D’où provient l’eau qui recouvre notre planète ? Une question qui fascine, interpelle et interroge la communauté scientifique depuis des décennies. Grâce à de minuscules échantillons récupérés de l’astéroïde Ryugu, une nouvelle énigme émerge : et si des astéroïdes similaires avaient contribué bien plus massivement à la création des océans terrestres ? Les révélations apportées par les chercheurs japonais et internationaux apportent de nouveaux éléments.
L’eau, vestige inattendu d’un passé spatial
Des chercheurs japonais, guidés par Tsuyoshi Iizuka de l’Université de Tokyo, ont analysé des échantillons prélevés sur Ryugu grâce à la sonde Hayabusa2. Ils révèlent une histoire insoupçonnée : le corps parent de Ryugu aurait gardé de l’eau sous forme de glace pendant plus d’un milliard d’années.
La surface de Ryugu capturée par Hayabusa2
Cette découverte s’appuie sur des analyses isotopiques pointues, montrant que l’eau n’était pas simplement piégée dans des minéraux hydratés, mais était présente aussi sous forme de glace pure plus longtemps que prévu.
Le rôle des collisions et la migration de l’eau
Les origines du mystère remontent à la formation du Système solaire. Avant de devenir Ryugu, ce fragment évoluait au sein d’une « planétésimal », un embryon de planète constitué de poussière et de glace. Un milliard d’années après sa naissance, une collision majeure aurait fracturé et réchauffé cet astre, provoquant la fonte de sa glace, libérant ainsi de l’eau liquide dans la roche.
La collision aurait permis la migration de l’eau vers les fragments formés. Certains vestiges, comme Ryugu, auraient conservé une trace chimique intacte de cette activité aqueuse.
Vue d'artiste de Hayabusa2 approchant l'astéroïde Ryugu
Cette migration de l’eau implique que des astéroïdes auraient pu jouer un rôle bien plus important dans l’apport d’eau sur Terre que ne le suggéraient les anciens modèles.
Certains spécialistes vont jusqu’à dire que le volume d’eau livré par ces corps pourrait être 2 à 3 fois supérieur aux estimations précédentes.
Des indices chimiques révolutionnaires
Au cœur de la découverte : le système isotopique du lutécium-176 et hafnium-176. Lorsque l’eau circule, elle modifie les rapports de ces isotopes, ce qui laisse une empreinte durable dans la roche.
Ryugu présente un ratio totalement différent par rapport aux météorites terrestres, ce qui a permis aux chercheurs d’écarter d’autres explications et de confirmer l’existence d’un écoulement tardif de fluides.
Comment de l'eau liquide a pu se former et persister sur Ryugu
“Nous avons trouvé que Ryugu a préservé un registre immaculé de l’activité de l’eau, preuve que des fluides ont circulé dans la roche plus récemment que prévu”, explique le géochimiste japonais.
Ces indices chimiques indiquent une histoire plus longue et complexe que celle offerte par les météorites “classiques” — et suscitent de nouvelles interrogations sur les autres corps célestes proches de la Terre.
Une implication majeure pour la Terre
Si les Ryugu du passé ont bien transporté de l’eau sous forme de glace et de liquide, il faut alors revoir la manière dont notre planète s’est enrichie en eau.

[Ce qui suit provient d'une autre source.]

(** * gRPC server probe: version gating, constant resolution, event decoding

    A shallow embedding of
    [internal/pkg/instrumentation/bpf/google.golang.org/grpc/server/probe.go]
    together with the statements of the probe specification that concern it.

    Conventions.
    - Go's fixed-width integers ([uint64], [int32], [uint8]) are values of [Z];
      the probe only compares and copies them, so no wrap-around occurs.
    - Go strings are [string]; byte arrays and slices are [list byte].
    - [map[string]*semver.Version] is a [gmap string Version].
    - The package-level variable [serverAddr] lives in an explicit record of
      globals that is threaded through the code that reads or writes it.
    - Functions of other libraries that the probe calls but whose result no
      statement depends on are Section variables. *)

From Stdlib Require Import ZArith Strings.Byte.
From stdpp Require Import base gmap strings list.

Local Open Scope string_scope.
Local Open Scope Z_scope.

(** ** Results and the globals-passing monad *)

(** A Go [(T, error)] pair: either the value or the error's message. *)
Inductive result (A : Type) : Type :=
| Ok (a : A)
| Err (msg : string).
Arguments Ok {A} a.
Arguments Err {A} msg.

Definition is_Err {A} (r : result A) : bool :=
  match r with Err _ => true | Ok _ => false end.

(** Package-level mutable variables of package [server] (probe.go:275-278). *)
Record Globals : Type := mkGlobals { serverAddr : bool }.

(** [serverAddr = false] at program start. *)
Definition initGlobals : Globals := {| serverAddr := false |}.

(** Code that may fail and may touch the package globals. *)
Definition M (A : Type) : Type := Globals -> result A * Globals.

Definition ret {A} (a : A) : M A := fun g => (Ok a, g).
Definition throw {A} (msg : string) : M A := fun g => (Err msg, g).
Definition bind {A B} (m : M A) (k : A -> M B) : M B :=
  fun g => match m g with
           | (Ok a, g') => k a g'
           | (Err e, g') => (Err e, g')
           end.
Definition load_serverAddr : M bool := fun g => (Ok (serverAddr g), g).
Definition store_serverAddr (b : bool) : M unit :=
  fun _ => (Ok tt, {| serverAddr := b |}).

#[global] Instance M_ret : MRet M := @ret.
#[global] Instance M_bind : MBind M := fun A B k m => bind m k.

(** ** Data of the collaborating packages *)

(** [semver.Version] of github.com/Masterminds/semver/v3. The [original]
    field (the text the version was parsed from) plays no part in any
    comparison and is left out. *)
Record Version : Type := mkVersion {
  major : Z;
  minor : Z;
  patch : Z;
  pre : string;
  metadata : string
}.

(** [semver.New(major, minor, patch, pre, metadata)]. *)
Definition semver_New (ma mi pa : Z) (p md : string) : Version :=
  {| major := ma; minor := mi; patch := pa; pre := p; metadata := md |}.

(** The comparison operators a [semver.Constraints] of this probe is built
    from: ["<"], [">"] and [">="]. *)
Inductive constraintOp : Type := OpLT | OpGT | OpGTE.

(** One parsed comparison [origfunc con]. Every constraint of the probe names
    a full [x.y.z] version, so the parser's "dirty" flags are all false. *)
Record constraint : Type := mkConstraint {
  origfunc : constraintOp;
  con : Version
}.

(** [semver.Constraints]: an OR of AND-groups. *)
Definition semver_Constraints : Type := list (list constraint).

(** [process.Info]: only the [Modules] field is read by the probe. *)
Record process_Info : Type := mkInfo {
  Modules : gmap string Version
}.

(** [inject.Option] as built by [inject.WithKeyValue]; the probe only ever
    passes a boolean value. *)
Inductive inject_Option : Type :=
| WithKeyValue (key : string) (value : bool).

(** [probe.FailureMode]; the specification names two modes. *)
Inductive probe_FailureMode : Type :=
| FailureModeIgnore
| FailureModeFail.

(** [probe.PackageConstraints]. *)
Record probe_PackageConstraints : Type := mkPackageConstraints {
  Package : string;
  Constraints : semver_Constraints;
  FailureMode : probe_FailureMode
}.

(** [probe.Uprobe]. A field the literal leaves out has Go's zero value. *)
Record probe_Uprobe : Type := mkUprobe {
  Sym : string;
  EntryProbe : string;
  ReturnProbe : string;
  PackageConstraints : list probe_PackageConstraints
}.

(** [codes.Code] of google.golang.org/grpc/codes: the canonical gRPC status
    codes with their numbers. *)
Module codes.
Definition OK : Z := 0.
Definition Canceled : Z := 1.
Definition Unknown : Z := 2.
Definition InvalidArgument : Z := 3.
Definition DeadlineExceeded : Z := 4.
Definition NotFound : Z := 5.
Definition AlreadyExists : Z := 6.
Definition PermissionDenied : Z := 7.
Definition ResourceExhausted : Z := 8.
Definition FailedPrecondition : Z := 9.
Definition Aborted : Z := 10.
Definition OutOfRange : Z := 11.
Definition Unimplemented : Z := 12.
Definition Internal : Z := 13.
Definition Unavailable : Z := 14.
Definition DataLoss : Z := 15.
Definition Unauthenticated : Z := 16.
End codes.

(** [attribute.KeyValue] of go.opentelemetry.io/otel/attribute, with the two
    value types the probe builds. *)
Module attribute.
Inductive Value : Type :=
| STRING (s : string)
| INT64 (i : Z).
Record KeyValue : Type := mkKeyValue { Key : string; Val : Value }.
(** [Key.String(v)] and [Key.Int(v)]. *)
Definition String (k : string) (v : string) : KeyValue :=
  {| Key := k; Val := STRING v |}.
Definition Int (k : string) (v : Z) : KeyValue :=
  {| Key := k; Val := INT64 v |}.
End attribute.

Les chercheurs estiment que ces astéroïdes pourraient être responsables d’une partie significative des océans, changeant ainsi le paradigme sur la provenance de l’eau terrestre.
Ce constat fait écho à des problèmes non résolus dans les modèles classiques — la “pénurie” de vapeur d’eau dans le système solaire interne était une énigme depuis longtemps.
La migration de l’eau serait finalement plus courante et plus durable que prévu et les astéroïdes seraient une source majeure et inattendue d’eau pour notre planète.
La recherche de traces d’eau est loin d’être terminée. Ryugu n’est pas un cas isolé : d’autres corps pourraient encore révéler des secrets, chaque nouvelle mission spatiale devenant une chasse aux indices hydriques. L’avenir réserve-t-il d’autres surprises quant à notre origine aquatique ?
Les enjeux pour l’astronomie moderne
Le cas Ryugu interroge sur la façon dont la vie a pu émerger dans un contexte où l’eau, élément vital, aurait été plus accessible par le biais de l’espace que ce que l’on pensait.
Les scientifiques appellent à revoir les scénarios sur la construction des systèmes planétaires et à intensifier les recherches sur les propriétés isotopiques des astéroïdes. Toute avancée dans ce domaine pourrait influencer les futures missions et théories sur la formation de la vie dans l’Univers.